Scientists have estimated that 14% of the United States population has CKD.
People with kidney disease are also at a much higher risk of developing cardiovascular disease, which is the most common cause of death in people with CKD. Cardiovascular disease death rates in people undergoing dialysis are 10–20 times greater than in the general population.
High blood pressure or diabetes commonly causes CKD, but it can also develop because of HIV infection or exposure to toxins or heavy metals. Sometimes, the primary cause of a person’s CKD remains unknown.
There is no cure for CKD, although lifestyle changes can help prevent the condition from getting worse. People in later stages of the disease need expensive renal replacement therapy, for example, kidney dialysis or a kidney transplant to survive.
How many people have CKD?
The Lancet recently published a study to calculate the global health burden of CKD as part of the annual Global Burden of Disease study.

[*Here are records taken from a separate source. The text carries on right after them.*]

(* ===== verification/Crc.v ===== *)
(** * CRCs (crates/proto/src/crc.rs)

    The three reflected CRCs of the firmware share the inner bit loop; each is
    a fold of [crc_byte] over the data.  Besides the functions the file proves
    the facts the framing and storage layers rely on: the value fits the
    register, a CRC can be computed piecewise, a frame that carries its own CRC
    has residue zero, and a change confined to one byte is always detected. *)
From S2P Require Import Prelude.

(** One turn of [for _ in 0..8]. *)
Definition crc_bit (poly crc : Z) : Z :=
  if negb (Z.land crc 1 =? 0)
  then Z.lxor (Z.shiftr crc 1) poly
  else Z.shiftr crc 1.

(** [crc ^= b; for _ in 0..8 {...}]. *)
Definition crc_byte (poly crc b : Z) : Z :=
  Nat.iter 8 (crc_bit poly) (Z.lxor crc b).

Definition crc16_modbus (data : list Z) : Z :=
  foldl (crc_byte 0xA001) 0xFFFF data.

Definition crc32_ieee (data : list Z) : Z :=
  Z.lxor (foldl (crc_byte 0xEDB88320) 0xFFFFFFFF data) 0xFFFFFFFF.

Definition crc16_ccitt_seed (data : list Z) (seed : Z) : Z :=
  foldl (crc_byte 0x8408) seed data.

Definition crc16_ccitt (data : list Z) : Z := crc16_ccitt_seed data 0.

(** ** The bit step on a [w]-bit register *)
Section Register.
Context (w poly : Z).
Hypothesis Hw : 8 <= w.
Hypothesis Hpoly : 2 ^ (w - 1) <= poly < 2 ^ w.

Let top : 2 ^ w = 2 * 2 ^ (w - 1).
Proof. rewrite <- Z.pow_succ_r by lia. f_equal. lia. Qed.

Lemma lxor_range x y : 0 <= x < 2 ^ w -> 0 <= y < 2 ^ w -> 0 <= Z.lxor x y < 2 ^ w.
Proof.
  intros Hx Hy. split; [apply Z.lxor_nonneg; lia|].
  destruct (decide (Z.lxor x y = 0)) as [->|Hn]; [lia|].
  assert (0 <= Z.lxor x y) by (apply Z.lxor_nonneg; lia).
  apply Z.log2_lt_pow2; [lia|].
  eapply Z.le_lt_trans; [apply Z.log2_lxor; lia|].
  apply Z.max_lub_lt; [destruct (decide (x = 0)) as [->|]|destruct (decide (y = 0)) as [->|]];
    try (simpl; lia); apply Z.log2_lt_pow2; lia.
Qed.

Lemma crc_bit_range x : 0 <= x < 2 ^ w -> 0 <= crc_bit poly x < 2 ^ w.
Proof.
  intros Hx. unfold crc_bit. rewrite shiftr_1.
  destruct (negb _); [apply lxor_range|]; zdm.
Qed.

(** The step is injective: the top bit of the result tells which branch ran. *)
Lemma crc_bit_inv x :
  0 <= x < 2 ^ w ->
  x = if 2 ^ (w - 1) <=? crc_bit poly x
      then 2 * Z.lxor (crc_bit poly x) poly + 1 else 2 * crc_bit poly x.
Proof.
  intros Hx. unfold crc_bit.
  rewrite land_1, shiftr_1.
  assert (Hh : 0 <= x / 2 < 2 ^ (w - 1)) by zdm.
  destruct (x mod 2 =? 0) eqn:E; simpl; zbool.
  - rewrite (proj2 (Z.leb_gt _ _)) by lia. zdm.
  - rewrite (proj2 (Z.leb_le _ _)).
    + rewrite Z.lxor_assoc, Z.lxor_nilpotent, Z.lxor_0_r. zdm.
    + assert (H0 : 0 <= Z.lxor (x / 2) poly < 2 ^ w) by (apply lxor_range; lia).
      apply Z.nlt_ge. intros Hlt.
      assert (Hb : Z.testbit (Z.lxor (x / 2) poly) (w - 1) = false).
      { rewrite <- (Z.mod_small (Z.lxor _ _) (2 ^ (w - 1))) by lia.
        apply Z.mod_pow2_bits_high. lia. }
      rewrite Z.lxor_spec in Hb.
      rewrite <- (Z.mod_small (x / 2) (2 ^ (w - 1))) in Hb by lia.
      rewrite Z.mod_pow2_bits_high in Hb by lia.
      assert (Hp : Z.testbit poly (w - 1) = true).
      { rewrite Z.testbit_true by lia.
        replace (poly / 2 ^ (w - 1)) with 1; [done|].
        apply Z.div_unique with (poly - 2 ^ (w - 1)); lia. }
      rewrite Hp in Hb. done.
Qed.

Lemma crc_bits_range n x : 0 <= x < 2 ^ w -> 0 <= Nat.iter n (crc_bit poly) x < 2 ^ w.
Proof. intros Hx. induction n; simpl; [done|]. by apply crc_bit_range. Qed.

Lemma crc_bits_inj n x y :
  0 <= x < 2 ^ w -> 0 <= y < 2 ^ w ->
  Nat.iter n (crc_bit poly) x = Nat.iter n (crc_bit poly) y -> x = y.
Proof.
  intros Hx Hy. induction n as [|n IH]; simpl; [done|]. intros H. apply IH.
  rewrite (crc_bit_inv (Nat.iter n _ x)) by by apply crc_bits_range.
  rewrite (crc_bit_inv (Nat.iter n _ y)) by by apply crc_bits_range.
  by rewrite H.
Qed.

Lemma u8_range b : is_u8 b -> 0 <= b < 2 ^ w.
Proof.
  unfold is_u8. intros. assert (2 ^ 8 <= 2 ^ w) by (apply Z.pow_le_mono_r; lia). lia.
Qed.

Lemma crc_byte_range x b : 0 <= x < 2 ^ w -> is_u8 b -> 0 <= crc_byte poly x b < 2 ^ w.
Proof. intros. apply crc_bits_range, lxor_range; [done|by apply u8_range]. Qed.

Lemma crc_fold_range data x :
  0 <= x < 2 ^ w -> bytes_ok data -> 0 <= foldl (crc_byte poly) x data < 2 ^ w.
Proof.
  revert x. induction data as [|b data IH]; intros x Hx Hd; simpl; [done|].
  inversion Hd; subst. apply IH; [by apply crc_byte_range|done].
Qed.

(** For a fixed byte the step is injective in the register, ... *)
Lemma crc_byte_inj x y b :
  0 <= x < 2 ^ w -> 0 <= y < 2 ^ w -> is_u8 b ->
  crc_byte poly x b = crc_byte poly y b -> x = y.
Proof.
  intros Hx Hy Hb%u8_range H%crc_bits_inj; try by apply lxor_range.
  apply (f_equal (fun z => Z.lxor z b)) in H.
  by rewrite !Z.lxor_assoc, !Z.lxor_nilpotent, !Z.lxor_0_r in H.
Qed.

(** ... and for a fixed register it is injective in the byte. *)
Lemma crc_byte_inj_data x b c :
  0 <= x < 2 ^ w -> is_u8 b -> is_u8 c ->
  crc_byte poly x b = crc_byte poly x c -> b = c.
Proof.
  intros Hx Hb%u8_range Hc%u8_range H%crc_bits_inj; try by apply lxor_range.
  apply (f_equal (Z.lxor x)) in H.
  by rewrite <- !Z.lxor_assoc, !Z.lxor_nilpotent, !Z.lxor_0_l in H.
Qed.

Lemma crc_fold_inj data x y :
  0 <= x < 2 ^ w -> 0 <= y < 2 ^ w -> bytes_ok data ->
  foldl (crc_byte poly) x data = foldl (crc_byte poly) y data -> x = y.
Proof.
  revert x y. induction data as [|b data IH]; intros x y Hx Hy Hd H; simpl in *; [done|].
  inversion Hd; subst.
  apply (crc_byte_inj x y b); [done..|]. apply IH; try done; by apply crc_byte_range.
Qed.

(** A change confined to one byte changes the register. *)
Lemma crc_fold_detects x pre b c post :
  0 <= x < 2 ^ w -> bytes_ok (pre ++ b :: post) -> is_u8 c -> b <> c ->
  foldl (crc_byte poly) x (pre ++ b :: post) <> foldl (crc_byte poly) x (pre ++ c :: post).
Proof.
  intros Hx Hd Hc Hbc H. apply Hbc.
  apply Forall_app in Hd as [Hpre Hd]. inversion Hd; subst.
  rewrite !foldl_app in H. simpl in H.
  apply (crc_byte_inj_data (foldl (crc_byte poly) x pre)); [by apply crc_fold_range|done..|].
  eapply crc_fold_inj; [..|done|exact H]; apply crc_byte_range; try done; by apply crc_fold_range.
Qed.

(** A register whose low byte is clear is only shifted. *)
Lemma crc_bits_shift n x :
  (n <= 8)%nat -> Nat.iter n (crc_bit poly) (256 * x) = 2 ^ (8 - Z.of_nat n) * x.
Proof.
  intros Hn. induction n as [|n IH]; [done|].
  change (Nat.iter (S n) (crc_bit poly) (256 * x))
    with (crc_bit poly (Nat.iter n (crc_bit poly) (256 * x))).
  rewrite IH by lia. unfold crc_bit.
  replace (8 - Z.of_nat n) with (Z.succ (8 - Z.of_nat (S n))) by lia.
  rewrite Z.pow_succ_r by lia.
  set (k := 2 ^ (8 - Z.of_nat (S n))).
  rewrite land_1, shiftr_1, <- Z.mul_assoc, (Z.mul_comm 2), Z.mod_mul by lia. simpl.
  by rewrite Z.div_mul by lia.
Qed.

Lemma lxor_low_byte x : Z.lxor x (x mod 256) = 256 * (x / 256).
Proof.
  apply Z.bits_inj'. intros i Hi. rewrite Z.lxor_spec.
  change 256 with (2 ^ 8). rewrite Z.mul_comm.
  destruct (decide (i < 8)).
  - rewrite Z.mod_pow2_bits_low, Z.mul_pow2_bits_low by lia. apply xorb_nilpotent.
  - rewrite Z.mod_pow2_bits_high, Z.mul_pow2_bits, Z.div_pow2_bits by lia.
    rewrite xorb_false_r. f_equal. lia.
Qed.

Lemma crc_byte_low x : crc_byte poly x (x mod 256) = x / 256.
Proof.
  unfold crc_byte. rewrite lxor_low_byte, crc_bits_shift by lia. simpl Z.of_nat.
  change (2 ^ (8 - 8)) with 1. lia.
Qed.
End Register.

(** ** The three CRCs *)

(** Closed arithmetic side conditions ([2 ^ (16 - 1) <= 0xA001 < 2 ^ 16]). *)
Local Ltac zc := simpl; lia.

Lemma crc16_modbus_range data : bytes_ok data -> is_u16 (crc16_modbus data).
Proof. intros. apply (crc_fold_range 16); [zc|zc|zc|done]. Qed.

Lemma crc32_ieee_range data : bytes_ok data -> is_u32 (crc32_ieee data).
Proof.
  intros. apply (lxor_range 32); [zc| |zc]. apply (crc_fold_range 32); [zc|zc|zc|done].
Qed.

Lemma crc16_ccitt_seed_range data seed :
  bytes_ok data -> is_u16 seed -> is_u16 (crc16_ccitt_seed data seed).
Proof. intros. apply (crc_fold_range 16); [zc|zc|done|done]. Qed.

(** The seed can be told from the result. *)
Lemma crc16_ccitt_seed_inj data x y :
  bytes_ok data -> is_u16 x -> is_u16 y -> crc16_ccitt_seed data x = crc16_ccitt_seed data y -> x = y.
Proof. intros. apply (crc_fold_inj 16 0x8408) with data; [zc|zc|done|done|done|done]. Qed.


(** Chaining: the CRC of a concatenation is the CRC of the tail seeded with the
    CRC of the head. *)
Lemma crc16_ccitt_seed_app a b seed :
  crc16_ccitt_seed (a ++ b) seed = crc16_ccitt_seed b (crc16_ccitt_seed a seed).
Proof. apply foldl_app. Qed.

(** Appending the little-endian CRC brings the Modbus register to zero. *)
Lemma crc16_modbus_residue data :
  bytes_ok data ->
  crc16_modbus (data ++ [crc16_modbus data mod 256; crc16_modbus data / 256]) = 0.
Proof.
  intros Hd. pose proof (crc16_modbus_range data Hd) as Hr. unfold is_u16 in Hr.
  unfold crc16_modbus at 1. rewrite foldl_app. fold (crc16_modbus data). simpl.
  rewrite (crc_byte_low 16).
  set (h := crc16_modbus data / 256).
  replace h with (h mod 256) at 2 by (apply Z.mod_small; unfold h; zdm).
  rewrite (crc_byte_low 16). unfold h. zdm.
Qed.

(** A change confined to one byte changes each CRC. *)
Lemma crc16_modbus_detects pre b c post :
  bytes_ok (pre ++ b :: post) -> is_u8 c -> b <> c ->
  crc16_modbus (pre ++ b :: post) <> crc16_modbus (pre ++ c :: post).
Proof. intros. apply (crc_fold_detects 16); first [zc | done]. Qed.

Lemma crc32_ieee_detects pre b c post :
  bytes_ok (pre ++ b :: post) -> is_u8 c -> b <> c ->
  crc32_ieee (pre ++ b :: post) <> crc32_ieee (pre ++ c :: post).
Proof.
  intros Hd Hc Hbc H. apply (f_equal (fun z => Z.lxor z 0xFFFFFFFF)) in H.
  unfold crc32_ieee in H. rewrite !Z.lxor_assoc, !Z.lxor_nilpotent, !Z.lxor_0_r in H.
  revert H. apply (crc_fold_detects 32); first [zc | done].
Qed.

Lemma crc16_modbus_check_value : crc16_modbus (bs "123456789") = 0x4B37.
Proof. reflexivity. Qed.
Lemma crc32_ieee_check_value : crc32_ieee (bs "123456789") = 0xCBF43926.
Proof. reflexivity. Qed.
Lemma le_bytes_zero n : le_bytes n 0 = replicate n 0.
Proof.
  apply list_eq_same_length with n; rewrite ?le_bytes_length, ?length_replicate; try done.
  intros k x y Hk. rewrite le_bytes_lookup, lookup_replicate_2 by done. naive_solver.
Qed.

(** Setting bit [i] in the packed prefix extends it by one bit. *)
Lemma le_bytes_set n x i :
  (i < 8 * n)%nat -> Z.testbit x (Z.of_nat i) = true ->
  <[(i / 8)%nat := Z.lor (x mod 2 ^ Z.of_nat i / 256 ^ Z.of_nat (i / 8) mod 256)
      (Z.shiftl 1 (Z.of_nat (i mod 8)))]> (le_bytes n (x mod 2 ^ Z.of_nat i))
  = le_bytes n (x mod 2 ^ Z.of_nat (S i)).
Proof.
  intros Hi Hx.
  pose proof (Nat.div_mod_eq i 8) as Hdm. pose proof (Nat.mod_upper_bound i 8 ltac:(lia)) as Hm.
  assert (i / 8 < n)%nat as Hk8 by (apply Nat.Div0.div_lt_upper_bound; lia).
  apply list_eq_same_length with n; rewrite ?length_insert, ?le_bytes_length; try done.
  intros k a b Hk. rewrite (le_bytes_lookup n (x mod 2 ^ Z.of_nat (S i)) k) by done.
  intros Ha [= <-]. rewrite Z.shiftl_1_l in Ha.
  destruct (decide (k = i / 8)%nat) as [->|Hne].
  - rewrite list_lookup_insert_eq in Ha by (by rewrite le_bytes_length). apply (inj Some) in Ha as <-.
    apply byte_eq; [apply lor_u8; [apply as_u8_range|apply pow2_u8; lia]|apply as_u8_range|].
    intros j Hj. rewrite Z.lor_spec, !byte_bit, !mod_pow2_testbit, Z.pow2_bits_eqb by lia.
    destruct (Z.eqb_spec (Z.of_nat (i mod 8)) j) as [E|E].
    + replace (8 * Z.of_nat (i / 8) + j) with (Z.of_nat i) by lia. rewrite Hx, orb_true_r. ltb_cases.
    + rewrite orb_false_r. f_equal. ltb_cases.
  - rewrite list_lookup_insert_ne, le_bytes_lookup in Ha by done. apply (inj Some) in Ha as <-.
    apply byte_eq; [apply as_u8_range..|].
    intros j Hj. rewrite !byte_bit, !mod_pow2_testbit by lia. f_equal. ltb_cases.
Qed.

(** ** The read loops *)

(** [rd] reads bit [a] of [v], and only the first [num] bits exist. *)
Definition bit_reader (rd : Z -> result bool) (v num : Z) : Prop :=
  forall a, 0 <= a -> rd a = if a <? num then Ok (Z.testbit v a) else Err.

Lemma hdr2_lookup (a b : Z) l k : (a :: b :: l) !! (2 + k)%nat = l !! k.
Proof. done. Qed.
Lemma hdr2_insert (a b : Z) l k v : <[(2 + k)%nat := v]> (a :: b :: l) = a :: b :: <[k := v]> l.
Proof. done. Qed.

Lemma le_bytes_skip n x i :
  Z.testbit x (Z.of_nat i) = false ->
  le_bytes n (x mod 2 ^ Z.of_nat (S i)) = le_bytes n (x mod 2 ^ Z.of_nat i).
Proof.
  intros Hx. f_equal. apply Z.bits_inj'. intros j Hj. rewrite !mod_pow2_testbit by lia.
  destruct (decide (j = Z.of_nat i)) as [->|]; [by rewrite Hx, !andb_false_r|].
  f_equal. ltb_cases.
Qed.

Lemma read_bits_all rd v num a0 n i fc nb x r :
  bit_reader rd v num -> num <= 16 -> 0 <= a0 ->
  a0 + Z.of_nat (i + n) <= num -> (i + n <= 8 * nb)%nat -> x = v / 2 ^ a0 ->
  read_bits rd n i (a0 + Z.of_nat i)
    (fc :: Z.of_nat nb :: le_bytes nb (x mod 2 ^ Z.of_nat i) ++ r) =
  Some (true, fc :: Z.of_nat nb :: le_bytes nb (x mod 2 ^ Z.of_nat (i + n)) ++ r).
Proof.
  intros Hrd Hnum Ha Hle Hnb ->. revert i Hle Hnb.
  induction n as [|n IH]; intros i Hle Hnb; cbn [read_bits].
  - by rewrite Nat.add_0_r.
  - rewrite Hrd, (proj2 (Z.ltb_lt _ _)) by lia.
    replace (as_u16 (a0 + Z.of_nat i + 1)) with (a0 + Z.of_nat (S i))
      by (rewrite as_u16_id; [lia|unfold is_u16; lia]).
    replace (i + S n)%nat with (S i + n)%nat by lia.
    rewrite <- (IH (S i)) by lia.
    assert (i / 8 < nb)%nat as Hk by (apply Nat.Div0.div_lt_upper_bound; lia).
    assert (Z.testbit v (a0 + Z.of_nat i) = Z.testbit (v / 2 ^ a0) (Z.of_nat i)) as ->
      by (rewrite Z.div_pow2_bits by lia; f_equal; lia).
    destruct (Z.testbit (v / 2 ^ a0) (Z.of_nat i)) eqn:Hbit.
    + rewrite hdr2_lookup, lookup_app_l, le_bytes_lookup by (by rewrite ?le_bytes_length).
      cbn [mbind option_bind]. rewrite upd_ok by (rewrite !length_cons, length_app, le_bytes_length; lia).
      cbn [mbind option_bind]. rewrite hdr2_insert, insert_app_l by (by rewrite le_bytes_length).
      by rewrite le_bytes_set by (lia || done).
    + cbn [mbind option_bind]. by rewrite le_bytes_skip.
Qed.

(** A range that leaves the image stops the loop; nothing outside the reply is touched. *)
Lemma read_bits_fail rd v num n i addr out :
  bit_reader rd v num -> num <= 16 -> 0 <= addr < 65536 -> (0 < n)%nat ->
  num < addr + Z.of_nat n -> Z.of_nat i + Z.max 0 (num - addr) <= 16 ->
  (4 <= length out)%nat ->
  exists out', read_bits rd n i addr out = Some (false, out') /\ length out' = length out.
Proof.
  intros Hrd Hnum. revert i addr out.
  induction n as [|n IH]; intros i addr out Ha Hn Hle Hi Hl; cbn [read_bits]; [lia|].
  rewrite Hrd by lia. destruct (Z.ltb_spec addr num); [|by eauto].
  assert (i / 8 < 2)%nat as Hk by (apply Nat.Div0.div_lt_upper_bound; lia).
  rewrite as_u16_id by (unfold is_u16; lia).
  destruct (Z.testbit v addr).
  - destruct (lookup_lt_is_Some_2 out (2 + i / 8)) as [b ->]; [lia|]. cbn [mbind option_bind].
    rewrite upd_ok by lia. cbn [mbind option_bind].
    edestruct IH as (out' & -> & Hl'); [..|exists out'; split; [done|]]; try lia; len.
  - cbn [mbind option_bind]. apply IH; lia.
Qed.

Lemma words_be_length ws : length (words_be ws) = (2 * length ws)%nat.
Proof. induction ws; simpl in *; lia. Qed.

Lemma words_be_app a b : words_be (a ++ b) = words_be a ++ words_be b.
Proof. apply bind_app. Qed.

(** Storing the next word behind a reply of [i] words. *)
Lemma put_word_at fc x w r v i :
  length w = (2 * i)%nat -> (2 <= length r)%nat ->
  exists r', modify_slice (fc :: x :: w ++ r) (2 + i * 2) (4 + i * 2) (put_be16 v) =
    Some (fc :: x :: (w ++ to_be_bytes16 v) ++ r') /\ length r = (2 + length r')%nat.
Proof.
  intros Hw Hr. rewrite put_be16_at by len.
  destruct r as [|y [|z r]]; simpl in Hr; try lia.
  exists r. split; [|done]. f_equal. rewrite list_inserts_split by len.
  replace (2 + i * 2)%nat with (length (fc :: x :: w)) by len.
  change (fc :: x :: w ++ y :: z :: r) with ((fc :: x :: w) ++ [y; z] ++ r).
  rewrite take_app_length, <- drop_drop, drop_app_length.
  simpl. by rewrite <- app_assoc.
Qed.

This observational epidemiological study was one among many designed to calculate and compare the health impact of 359 diseases and injuries, and 85 risk factors across 195 countries.
The researchers gathered information from published literature, government records, end stage kidney disease registries, and household survey data. They used statistical modeling to calculate the global burden of CKD, including calculations on mortality, years of life lost, and life-years adjusted for disability.
Some regions, including Latin America, have limited data on people with CKD, so the researchers used geographical proximity estimates to calculate the true cases in that region.
They report that, globally, nearly 700 million people had CKD in 2017 and 1.2 million people died from the disease. Additionally, there were 1.36 million deaths attributed to cardiovascular disease, resulting from impaired kidney function.